* **Your instructions**: Say how many lines in the records contain the string "specialize". Nothing but the number should be given.

* **The data**:
☆ ☆ ☆ ☆

Lemma allow_ok (c : call) (rl : rateLimiter) :
  ranges c → call_ip c ≠ "" → limiter_ok rl →
  ∃ b rl', allow (call_range c) (call_at c) (call_ip c) rl = Ret (b, rl') ∧ limiter_ok rl' ∧
    limit rl' = limit rl.
Proof.
  intros Hr Hip [H1 H2 H3 H4]. unfold allow.
  set (valid := in_window _ _ _). fold (dropped (call_ip c) valid (attempts rl)).
  set (m := dropped _ _ _).
  assert (Hsz : (size m <= size (attempts rl))%nat) by apply dropped_size.
  assert (Hlk : ∀ k ts, m !! k = Some ts → ts ≠ [] ∧ Z.of_nat (length ts) <= limit rl).
  { intros k ts Hk. unfold m, dropped in Hk. assert (Hv : (length valid <= length (default [] (attempts rl !! call_ip c)))%nat)
      by (unfold valid, in_window; apply filter_length_le).
    assert (Ho : Z.of_nat (length (default [] (attempts rl !! call_ip c))) <= limit rl ∨ valid = []).
    { destruct (attempts rl !! call_ip c) as [old|] eqn:E; [left; by apply (H4 _ _ E)|by right]. }
    destruct valid as [|t ts'].
    - apply lookup_delete_Some in Hk as [_ Hk]. eauto.
    - apply lookup_insert_Some in Hk as [[_ <-]|[_ Hk]]; [|eauto]. split; [done|].
      destruct Ho as [Ho|Ho]; [lia|done]. }
  assert (Hnull : m !! "" = None).
  { unfold m, dropped. destruct valid; [by rewrite lookup_delete_ne|by rewrite lookup_insert_ne]. }
  destruct (Z.leb_spec (limit rl) (Z.of_nat (length valid))) as [Hl|Hl].
  { do 2 eexists. split; [done|]. split; [|done]. split; simpl; [naive_solver|done|lia|naive_solver]. }
  assert (Hm : ∃ m', (if maxTrackedIPs <=? Z.of_nat (size m)
      then evictOldest (call_range c) (call_ip c) m else Ret m) = Ret m' ∧ m' ⊆ m ∧
      Z.of_nat (size m') + 1 <= maxTrackedIPs).
  { destruct (Z.leb_spec maxTrackedIPs (Z.of_nat (size m))) as [Hfull|]; [|exists m; split; [done|]; split; [done|lia]].
    destruct (evictOldest_spec c (call_ip c) m Hr) as (m' & He & Hsub & Hs); [naive_solver|done|].
    exists m'. unfold maxTrackedIPs in *. specialize (Hs ltac:(lia)). split; [done|]. split; [done|lia]. }
  destruct Hm as (m' & -> & Hsub & Hroom). simpl. do 2 eexists. split; [done|]. split; [|done].
  assert (Hsub' : ∀ k ts, m' !! k = Some ts → m !! k = Some ts) by (intros; by eapply lookup_weaken).
  split; simpl.
  - intros k ts [[_ <-]|[_ Hk]]%lookup_insert_Some; [|naive_solver].
    intros Hnil%app_eq_nil. by destruct Hnil.
  - rewrite lookup_insert_ne by done. destruct (m' !! "") eqn:E; [|done].
    apply Hsub' in E. congruence.
  - assert (Hi := map_size_fresh_le m' (call_ip c) (valid ++ [call_at c])). lia.
  - intros k ts [[_ <-]|[_ Hk]]%lookup_insert_Some; [rewrite length_app; simpl; lia|naive_solver].
Qed.

(** The limiter's memory is bounded.  From a new limiter, any requests at any times from
    non-empty addresses, ranging over the map in any order, run without a panic; at most
    [maxTrackedIPs] addresses are tracked and at most [limit] attempts of each. *)
Theorem limiter_bounded (cs : list call) (lim win : Z)
    (Hcs : Forall (λ c, ranges c ∧ call_ip c ≠ "") cs) :
  match run cs (newRateLimiter lim win) with
  | Ret (bs, rl) => length bs = length cs ∧ limiter_ok rl ∧ limit rl = lim
  | Panic => False
  end.
Proof.
  assert (H0 : limiter_ok (newRateLimiter lim win)) by (split; [done|done|done|done]).
  assert (Hl : limit (newRateLimiter lim win) = lim) by done. revert H0 Hl.
  generalize (newRateLimiter lim win) as rl.
  induction Hcs as [|c cs [Hr Hip] _ IH]; intros rl Hok Hl; simpl; [done|].
  destruct (allow_ok c rl Hr Hip Hok) as (b & rl' & -> & Hok' & Hl'). simpl.
  specialize (IH rl' Hok' ltac:(congruence)).
  destruct (run cs rl') as [[bs rl'']|]; [|done]. simpl. by destruct IH as [<- IH].
Qed.

(** ** The window *)

(** The limiter's attempts are the recent requests of the specification. *)
Definition agrees (last : Z) (hist : list (string * Z)) (rl : rateLimiter) : Prop :=
  ∀ t ip, last <= t →
    (recent (window rl) t ip hist).*2 = in_window (window rl) t (default [] (attempts rl !! ip)).

Definition addresses (cs : list call) : gset string := list_to_set (map call_ip cs).

Lemma recent_app (win now : Z) (ip : string) (h1 h2 : list (string * Z)) :
  recent win now ip (h1 ++ h2) = recent win now ip h1 ++ recent win now ip h2.
Proof. apply List.filter_app. Qed.

Lemma in_window_app (win now : Z) (h1 h2 : list Z) :
  in_window win now (h1 ++ h2) = in_window win now h1 ++ in_window win now h2.
Proof. apply List.filter_app. Qed.

Lemma allow_agrees (c : call) (last : Z) (hist : list (string * Z)) (rl : rateLimiter) (S : gset string) :
  agrees last hist rl → last <= call_at c → dom (attempts rl) ⊆ S → call_ip c ∈ S →
  Z.of_nat (size S) < maxTrackedIPs →
  let b := Z.of_nat (length (recent (window rl) (call_at c) (call_ip c) hist)) <? limit rl in
  ∃ rl', allow (call_range c) (call_at c) (call_ip c) rl = Ret (b, rl') ∧
    agrees (call_at c) (if b then hist ++ [(call_ip c, call_at c)] else hist) rl' ∧
    dom (attempts rl') ⊆ S ∧ limit rl' = limit rl ∧ window rl' = window rl.
Proof.
  intros Ha Hl HS Hip Hsz b. unfold allow. rewrite <- (Ha (call_at c) (call_ip c) Hl).
  set (valid := (recent _ _ _ hist).*2).
  assert (Hv : valid = in_window (window rl) (call_at c) (default [] (attempts rl !! call_ip c)))
    by by apply Ha.
  fold (dropped (call_ip c) valid (attempts rl)). set (m := dropped _ _ _).
  assert (Hd : dom m ⊆ S) by (unfold m, dropped; destruct valid; set_solver).
  assert (Hm : ∀ t ip, call_at c <= t → (recent (window rl) t ip hist).*2 =
                 in_window (window rl) t (default [] (m !! ip))).
  { intros t ip Ht. unfold m. rewrite dropped_lookup, (Ha t ip) by lia.
    case_decide as He; [|done]. subst ip. by rewrite Hv, in_window_in_window. }
  assert (Hlen : length valid = length (recent (window rl) (call_at c) (call_ip c) hist))
    by apply length_fmap.
  rewrite Hlen. unfold b. rewrite Z.ltb_antisym. destruct (limit rl <=? _); simpl.
  { eexists. split; [done|]. done. }
  assert (Hsub := subseteq_size _ _ Hd). rewrite size_dom in Hsub.
  destruct (Z.leb_spec maxTrackedIPs (Z.of_nat (size m))) as [|_]; [lia|]. simpl.
  eexists. split; [done|]. repeat split; simpl; [|set_solver].
  intros t ip Ht. simpl. rewrite recent_app, fmap_app, (Hm t ip Ht).
  destruct (decide (call_ip c = ip)) as [<-|Hne].
  - rewrite lookup_insert_eq. simpl. rewrite in_window_app. f_equal.
    + unfold m. by rewrite dropped_lookup, decide_True by done.
    + unfold recent, in_window. simpl. rewrite String.eqb_refl. simpl. by destruct (t - window rl <? call_at c).
  - rewrite lookup_insert_ne by done. unfold recent. simpl.
    destruct (String.eqb_spec (call_ip c) ip); [done|]. simpl. by rewrite app_nil_r.
Qed.

(** C19: The limiter implements a sliding window.  As long as fewer addresses than
    [maxTrackedIPs] have been seen and the clock does not go back, each request is allowed
    exactly when fewer than [limit] requests of its address were allowed in the [window] before
    it, whatever the other addresses do. *)
Theorem limiter_sliding_window (cs : list call) (lim win : Z)
    (Htimes : Sorted Z.le (map call_at cs))
    (Hfew : Z.of_nat (size (addresses cs)) < maxTrackedIPs) :
  match run cs (newRateLimiter lim win) with
  | Ret (bs, _) => bs = spec_run lim win [] cs
  | Panic => False
  end.
Proof.
  assert (H : ∀ cs' last hist rl, HdRel Z.le last (map call_at cs') → Sorted Z.le (map call_at cs') →
    agrees last hist rl → dom (attempts rl) ⊆ addresses cs →
    Forall (λ c, call_ip c ∈ addresses cs) cs' → match run cs' rl with
    | Ret (bs, _) => bs = spec_run (limit rl) (window rl) hist cs' | Panic => False end).
  { induction cs' as [|c cs' IH]; intros last hist rl Hhd Hs Ha Hd Hin; simpl; [done|].
    inversion Hhd as [|? ? Hlast]; subst. apply Sorted_inv in Hs as [Hs Hhd'].
    apply Forall_cons in Hin as [Hc Hin].
    destruct (allow_agrees c last hist rl _ Ha Hlast Hd Hc Hfew) as (rl' & -> & Ha' & Hd' & Hl & Hw).
    simpl. specialize (IH _ _ rl' Hhd' Hs Ha' Hd' Hin).
    destruct (run cs' rl') as [[bs rl'']|]; [|done]. simpl. subst bs. by rewrite Hl, Hw. }
  apply (H cs (hd 0 (map call_at cs))); [by destruct cs; constructor|done|done|set_solver|].
  apply Forall_forall. intros c Hc. unfold addresses. apply elem_of_list_to_set.
  apply list_elem_of_fmap. by exists c.
Qed.

(** ** Concrete histories *)

Definition at_time (t : Z) (ip : string) : call := MkCall t ip map_to_list.
Definition demo_calls : list call :=
  [at_time 1 "a"; at_time 2 "b"; at_time 5 "a"; at_time 9 "a"; at_time 11 "a"; at_time 12 "a"].

Lemma limiter_bounded_witness :
  match run demo_calls (newRateLimiter 2 10) with
  | Ret (bs, rl) => length bs = 6%nat ∧ limiter_ok rl
  | Panic => False
  end.
Proof.
  assert (Hc : Forall (λ c, ranges c ∧ call_ip c ≠ "") demo_calls)
    by (repeat (apply Forall_cons_2; [split; [intros m; reflexivity|discriminate]|]); apply Forall_nil_2).
  assert (H := limiter_bounded demo_calls 2 10 Hc).
  destruct (run demo_calls (newRateLimiter 2 10)) as [[bs rl]|]; [|done].
  by destruct H as (H1 & H2 & _).
Defined.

☆ ☆ ☆ ☆

* **Written response**: 3